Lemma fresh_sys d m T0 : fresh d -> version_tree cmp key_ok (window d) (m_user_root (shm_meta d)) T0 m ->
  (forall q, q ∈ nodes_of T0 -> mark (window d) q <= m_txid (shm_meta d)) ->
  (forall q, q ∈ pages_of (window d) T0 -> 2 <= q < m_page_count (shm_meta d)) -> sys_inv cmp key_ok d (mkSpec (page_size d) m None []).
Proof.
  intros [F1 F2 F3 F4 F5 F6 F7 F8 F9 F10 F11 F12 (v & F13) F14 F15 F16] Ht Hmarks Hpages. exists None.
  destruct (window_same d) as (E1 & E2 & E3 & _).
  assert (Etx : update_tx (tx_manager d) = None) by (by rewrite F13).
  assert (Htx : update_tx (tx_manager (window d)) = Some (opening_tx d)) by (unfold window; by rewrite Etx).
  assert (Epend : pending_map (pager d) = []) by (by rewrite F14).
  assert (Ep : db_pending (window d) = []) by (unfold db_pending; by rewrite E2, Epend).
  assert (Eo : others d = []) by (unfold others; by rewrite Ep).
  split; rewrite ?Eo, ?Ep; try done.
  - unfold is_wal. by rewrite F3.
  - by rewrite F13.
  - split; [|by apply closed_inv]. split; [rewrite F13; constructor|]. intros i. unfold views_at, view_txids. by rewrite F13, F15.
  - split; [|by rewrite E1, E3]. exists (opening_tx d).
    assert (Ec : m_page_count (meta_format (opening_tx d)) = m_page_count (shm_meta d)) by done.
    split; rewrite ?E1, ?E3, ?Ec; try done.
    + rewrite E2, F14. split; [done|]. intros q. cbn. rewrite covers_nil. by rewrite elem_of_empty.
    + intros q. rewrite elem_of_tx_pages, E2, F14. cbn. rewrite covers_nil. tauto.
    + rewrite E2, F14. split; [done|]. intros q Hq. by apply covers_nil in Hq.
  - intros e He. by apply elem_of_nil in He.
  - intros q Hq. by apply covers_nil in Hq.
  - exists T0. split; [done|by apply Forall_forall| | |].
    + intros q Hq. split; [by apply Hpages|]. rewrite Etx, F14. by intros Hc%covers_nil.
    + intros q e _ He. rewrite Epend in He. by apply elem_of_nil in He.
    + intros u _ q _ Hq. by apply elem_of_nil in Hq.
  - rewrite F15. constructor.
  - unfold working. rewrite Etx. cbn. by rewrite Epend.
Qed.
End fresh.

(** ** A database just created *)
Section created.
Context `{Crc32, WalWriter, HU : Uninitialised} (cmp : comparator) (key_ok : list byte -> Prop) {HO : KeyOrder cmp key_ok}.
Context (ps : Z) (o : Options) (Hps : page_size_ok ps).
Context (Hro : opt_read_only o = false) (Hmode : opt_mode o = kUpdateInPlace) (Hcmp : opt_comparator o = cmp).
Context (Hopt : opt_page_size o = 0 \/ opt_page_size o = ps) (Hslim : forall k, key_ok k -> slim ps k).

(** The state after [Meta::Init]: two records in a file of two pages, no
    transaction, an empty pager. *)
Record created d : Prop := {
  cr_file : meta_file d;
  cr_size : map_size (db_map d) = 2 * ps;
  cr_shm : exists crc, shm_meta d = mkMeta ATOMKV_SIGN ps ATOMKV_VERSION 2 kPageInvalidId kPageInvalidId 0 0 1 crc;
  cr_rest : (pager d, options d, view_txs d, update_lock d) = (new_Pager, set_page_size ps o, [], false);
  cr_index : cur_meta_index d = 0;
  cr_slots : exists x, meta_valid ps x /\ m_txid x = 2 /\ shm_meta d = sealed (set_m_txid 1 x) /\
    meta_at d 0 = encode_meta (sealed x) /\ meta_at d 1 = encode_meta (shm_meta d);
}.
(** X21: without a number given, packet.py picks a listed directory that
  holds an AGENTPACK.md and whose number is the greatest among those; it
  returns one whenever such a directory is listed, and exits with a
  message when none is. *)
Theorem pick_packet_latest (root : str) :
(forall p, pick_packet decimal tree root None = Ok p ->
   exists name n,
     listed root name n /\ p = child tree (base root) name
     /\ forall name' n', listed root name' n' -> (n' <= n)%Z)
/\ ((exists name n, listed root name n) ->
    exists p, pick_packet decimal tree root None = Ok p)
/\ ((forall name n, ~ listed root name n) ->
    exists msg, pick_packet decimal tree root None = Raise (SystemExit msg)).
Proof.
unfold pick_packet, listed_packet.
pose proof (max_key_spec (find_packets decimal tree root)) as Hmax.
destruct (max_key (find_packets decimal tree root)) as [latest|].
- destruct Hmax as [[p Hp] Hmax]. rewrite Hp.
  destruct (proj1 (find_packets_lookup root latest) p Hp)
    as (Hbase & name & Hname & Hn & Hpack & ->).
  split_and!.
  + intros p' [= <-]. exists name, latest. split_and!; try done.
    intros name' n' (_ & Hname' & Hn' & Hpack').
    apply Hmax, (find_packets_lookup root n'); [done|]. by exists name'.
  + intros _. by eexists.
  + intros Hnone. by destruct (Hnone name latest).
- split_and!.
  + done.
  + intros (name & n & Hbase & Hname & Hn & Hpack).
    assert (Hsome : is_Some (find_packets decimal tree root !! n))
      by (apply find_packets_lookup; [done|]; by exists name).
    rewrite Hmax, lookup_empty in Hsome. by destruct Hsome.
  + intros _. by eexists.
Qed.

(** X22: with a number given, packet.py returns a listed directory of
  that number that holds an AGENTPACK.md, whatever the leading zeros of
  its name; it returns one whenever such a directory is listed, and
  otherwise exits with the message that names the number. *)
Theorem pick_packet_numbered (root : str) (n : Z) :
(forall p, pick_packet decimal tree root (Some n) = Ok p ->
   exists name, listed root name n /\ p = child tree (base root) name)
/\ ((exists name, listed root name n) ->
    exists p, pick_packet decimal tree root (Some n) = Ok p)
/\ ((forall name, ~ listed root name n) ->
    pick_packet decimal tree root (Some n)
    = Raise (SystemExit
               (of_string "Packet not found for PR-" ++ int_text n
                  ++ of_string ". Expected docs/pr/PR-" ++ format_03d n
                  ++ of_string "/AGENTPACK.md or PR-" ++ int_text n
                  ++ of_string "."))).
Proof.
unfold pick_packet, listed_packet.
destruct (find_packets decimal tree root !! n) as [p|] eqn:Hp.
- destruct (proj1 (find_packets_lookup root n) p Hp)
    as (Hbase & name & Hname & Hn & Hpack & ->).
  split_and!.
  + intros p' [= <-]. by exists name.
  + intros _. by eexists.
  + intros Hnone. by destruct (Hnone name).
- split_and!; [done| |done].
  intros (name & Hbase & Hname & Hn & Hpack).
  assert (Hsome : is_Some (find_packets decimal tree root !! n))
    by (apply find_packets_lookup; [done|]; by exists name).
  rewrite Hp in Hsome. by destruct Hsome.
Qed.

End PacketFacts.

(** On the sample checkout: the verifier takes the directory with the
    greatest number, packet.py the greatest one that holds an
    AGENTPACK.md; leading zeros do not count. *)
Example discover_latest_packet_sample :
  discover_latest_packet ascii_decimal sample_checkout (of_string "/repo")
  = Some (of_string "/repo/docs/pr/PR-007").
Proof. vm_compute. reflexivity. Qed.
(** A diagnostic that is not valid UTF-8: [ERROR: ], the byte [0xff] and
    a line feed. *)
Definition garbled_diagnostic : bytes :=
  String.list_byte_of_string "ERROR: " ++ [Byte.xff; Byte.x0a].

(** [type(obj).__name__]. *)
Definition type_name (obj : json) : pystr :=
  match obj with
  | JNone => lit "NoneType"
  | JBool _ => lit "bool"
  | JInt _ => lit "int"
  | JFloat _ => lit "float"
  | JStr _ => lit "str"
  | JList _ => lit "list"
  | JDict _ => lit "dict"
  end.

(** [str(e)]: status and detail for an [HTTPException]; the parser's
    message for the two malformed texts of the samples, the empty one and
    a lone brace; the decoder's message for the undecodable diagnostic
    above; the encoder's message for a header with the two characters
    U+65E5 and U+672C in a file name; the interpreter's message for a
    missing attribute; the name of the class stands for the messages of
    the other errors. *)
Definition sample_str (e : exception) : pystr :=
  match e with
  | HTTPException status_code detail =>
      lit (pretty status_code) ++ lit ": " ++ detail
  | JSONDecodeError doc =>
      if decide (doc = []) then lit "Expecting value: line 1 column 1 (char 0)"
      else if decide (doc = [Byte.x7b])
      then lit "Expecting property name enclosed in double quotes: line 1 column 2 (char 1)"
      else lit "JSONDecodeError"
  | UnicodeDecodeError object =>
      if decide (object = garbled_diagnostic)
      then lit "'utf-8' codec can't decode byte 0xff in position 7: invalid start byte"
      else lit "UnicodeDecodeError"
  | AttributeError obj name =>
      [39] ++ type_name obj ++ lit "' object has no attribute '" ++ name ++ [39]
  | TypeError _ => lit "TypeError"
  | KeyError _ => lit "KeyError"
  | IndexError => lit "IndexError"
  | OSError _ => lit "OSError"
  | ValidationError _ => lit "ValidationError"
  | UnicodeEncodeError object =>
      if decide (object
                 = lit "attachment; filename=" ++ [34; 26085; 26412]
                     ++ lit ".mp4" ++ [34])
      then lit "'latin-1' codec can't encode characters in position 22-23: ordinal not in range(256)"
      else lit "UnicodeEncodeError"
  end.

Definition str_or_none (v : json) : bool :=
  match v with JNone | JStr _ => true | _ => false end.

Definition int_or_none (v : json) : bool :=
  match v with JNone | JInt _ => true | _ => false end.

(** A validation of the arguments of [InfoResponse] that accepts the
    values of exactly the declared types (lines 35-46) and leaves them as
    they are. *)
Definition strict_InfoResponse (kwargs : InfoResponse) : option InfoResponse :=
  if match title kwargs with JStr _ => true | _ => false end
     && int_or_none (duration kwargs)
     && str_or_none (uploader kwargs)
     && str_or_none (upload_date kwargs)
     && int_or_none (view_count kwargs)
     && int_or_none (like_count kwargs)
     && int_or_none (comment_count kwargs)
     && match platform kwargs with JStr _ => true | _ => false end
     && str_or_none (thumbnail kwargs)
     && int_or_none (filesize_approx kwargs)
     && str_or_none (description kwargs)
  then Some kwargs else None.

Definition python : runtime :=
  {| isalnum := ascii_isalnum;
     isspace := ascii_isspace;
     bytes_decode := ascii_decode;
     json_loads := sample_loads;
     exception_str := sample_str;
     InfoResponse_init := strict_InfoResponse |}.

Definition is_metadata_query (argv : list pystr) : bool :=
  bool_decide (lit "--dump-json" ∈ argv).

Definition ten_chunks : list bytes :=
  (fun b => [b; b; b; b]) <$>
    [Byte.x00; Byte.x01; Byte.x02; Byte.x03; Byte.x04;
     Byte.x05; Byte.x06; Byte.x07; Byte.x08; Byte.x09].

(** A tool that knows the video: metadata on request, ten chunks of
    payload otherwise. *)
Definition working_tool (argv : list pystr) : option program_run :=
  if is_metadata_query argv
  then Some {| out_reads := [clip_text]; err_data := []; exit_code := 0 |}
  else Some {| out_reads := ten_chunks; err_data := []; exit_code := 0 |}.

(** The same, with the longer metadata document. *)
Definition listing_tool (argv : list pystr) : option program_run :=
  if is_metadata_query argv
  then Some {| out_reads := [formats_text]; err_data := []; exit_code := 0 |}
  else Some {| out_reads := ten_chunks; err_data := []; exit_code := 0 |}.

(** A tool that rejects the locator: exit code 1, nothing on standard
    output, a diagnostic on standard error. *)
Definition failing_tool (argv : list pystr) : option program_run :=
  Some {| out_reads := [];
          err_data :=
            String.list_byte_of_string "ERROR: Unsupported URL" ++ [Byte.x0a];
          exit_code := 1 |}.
□ □ □
* _Activity_:
Which of the lines in the listing above include "match"? Report each of them.

* _Exercise output_:
  match obj with
  match e with
  match v with JNone | JStr _ => true | _ => false end.
  match v with JNone | JInt _ => true | _ => false end.
  if match title kwargs with JStr _ => true | _ => false end
     && match platform kwargs with JStr _ => true | _ => false end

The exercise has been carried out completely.